• Task material:
- Opening Delimiter -

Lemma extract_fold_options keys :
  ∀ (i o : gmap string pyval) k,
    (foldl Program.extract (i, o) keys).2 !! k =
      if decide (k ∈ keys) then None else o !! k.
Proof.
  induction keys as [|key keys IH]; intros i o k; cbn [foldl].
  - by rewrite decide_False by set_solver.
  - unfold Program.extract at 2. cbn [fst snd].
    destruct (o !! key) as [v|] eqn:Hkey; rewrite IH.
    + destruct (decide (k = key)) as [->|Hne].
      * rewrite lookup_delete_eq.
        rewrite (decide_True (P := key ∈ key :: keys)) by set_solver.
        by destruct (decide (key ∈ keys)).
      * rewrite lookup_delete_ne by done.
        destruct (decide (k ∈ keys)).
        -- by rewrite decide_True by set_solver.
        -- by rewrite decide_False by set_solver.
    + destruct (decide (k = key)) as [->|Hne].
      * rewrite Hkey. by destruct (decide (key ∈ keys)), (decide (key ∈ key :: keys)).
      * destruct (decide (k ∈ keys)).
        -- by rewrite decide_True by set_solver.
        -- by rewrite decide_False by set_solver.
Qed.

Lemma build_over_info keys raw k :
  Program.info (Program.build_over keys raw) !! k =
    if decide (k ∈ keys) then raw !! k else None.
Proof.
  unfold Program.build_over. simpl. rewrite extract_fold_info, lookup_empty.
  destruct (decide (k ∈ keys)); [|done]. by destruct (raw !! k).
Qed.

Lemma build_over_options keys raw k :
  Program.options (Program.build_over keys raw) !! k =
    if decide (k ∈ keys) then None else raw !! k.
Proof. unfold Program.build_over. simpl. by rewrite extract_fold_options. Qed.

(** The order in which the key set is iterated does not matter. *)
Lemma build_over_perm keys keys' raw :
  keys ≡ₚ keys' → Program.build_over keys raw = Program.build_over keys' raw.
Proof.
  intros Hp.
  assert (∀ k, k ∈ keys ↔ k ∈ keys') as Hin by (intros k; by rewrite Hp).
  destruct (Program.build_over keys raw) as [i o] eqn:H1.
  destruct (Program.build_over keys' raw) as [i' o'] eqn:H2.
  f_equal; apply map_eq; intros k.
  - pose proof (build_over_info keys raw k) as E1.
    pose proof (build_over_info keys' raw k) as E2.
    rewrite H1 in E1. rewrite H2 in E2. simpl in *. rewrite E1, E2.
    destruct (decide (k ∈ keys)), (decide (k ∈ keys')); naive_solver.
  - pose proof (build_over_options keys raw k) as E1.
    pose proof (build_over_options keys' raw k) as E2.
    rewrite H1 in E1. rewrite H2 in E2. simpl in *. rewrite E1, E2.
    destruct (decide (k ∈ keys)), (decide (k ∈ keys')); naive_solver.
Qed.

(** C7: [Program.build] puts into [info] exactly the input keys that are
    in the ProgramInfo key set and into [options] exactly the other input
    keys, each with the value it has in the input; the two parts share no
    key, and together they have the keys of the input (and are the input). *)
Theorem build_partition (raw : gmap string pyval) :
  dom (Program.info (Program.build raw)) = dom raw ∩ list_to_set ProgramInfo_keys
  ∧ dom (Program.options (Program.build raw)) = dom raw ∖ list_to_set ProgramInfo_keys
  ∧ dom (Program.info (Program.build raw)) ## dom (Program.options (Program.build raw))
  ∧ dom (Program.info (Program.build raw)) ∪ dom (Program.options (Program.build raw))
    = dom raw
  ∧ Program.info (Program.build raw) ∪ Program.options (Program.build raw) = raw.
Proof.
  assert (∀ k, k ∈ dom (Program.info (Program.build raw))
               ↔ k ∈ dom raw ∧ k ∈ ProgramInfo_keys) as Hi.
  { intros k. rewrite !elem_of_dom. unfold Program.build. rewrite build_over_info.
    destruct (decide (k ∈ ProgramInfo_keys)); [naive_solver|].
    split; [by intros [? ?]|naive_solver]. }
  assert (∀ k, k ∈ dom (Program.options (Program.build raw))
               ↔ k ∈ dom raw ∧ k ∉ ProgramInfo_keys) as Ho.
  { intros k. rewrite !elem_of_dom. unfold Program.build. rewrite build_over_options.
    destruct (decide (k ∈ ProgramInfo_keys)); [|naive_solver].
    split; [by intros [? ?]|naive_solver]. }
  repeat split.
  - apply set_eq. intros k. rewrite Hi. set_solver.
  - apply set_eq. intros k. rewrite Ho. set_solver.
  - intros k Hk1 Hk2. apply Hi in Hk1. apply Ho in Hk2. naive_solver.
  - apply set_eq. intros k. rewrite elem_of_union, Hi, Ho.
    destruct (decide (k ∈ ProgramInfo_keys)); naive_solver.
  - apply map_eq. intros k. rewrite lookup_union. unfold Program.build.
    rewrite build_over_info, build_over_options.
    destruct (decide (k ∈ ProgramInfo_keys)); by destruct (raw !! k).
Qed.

- Closing Delimiter -

• Task instructions: Search the records above for "else". Copy each line where it is found.

• Solution to this task:
      if decide (k ∈ keys) then None else o !! k.
    if decide (k ∈ keys) then raw !! k else None.
    if decide (k ∈ keys) then None else raw !! k.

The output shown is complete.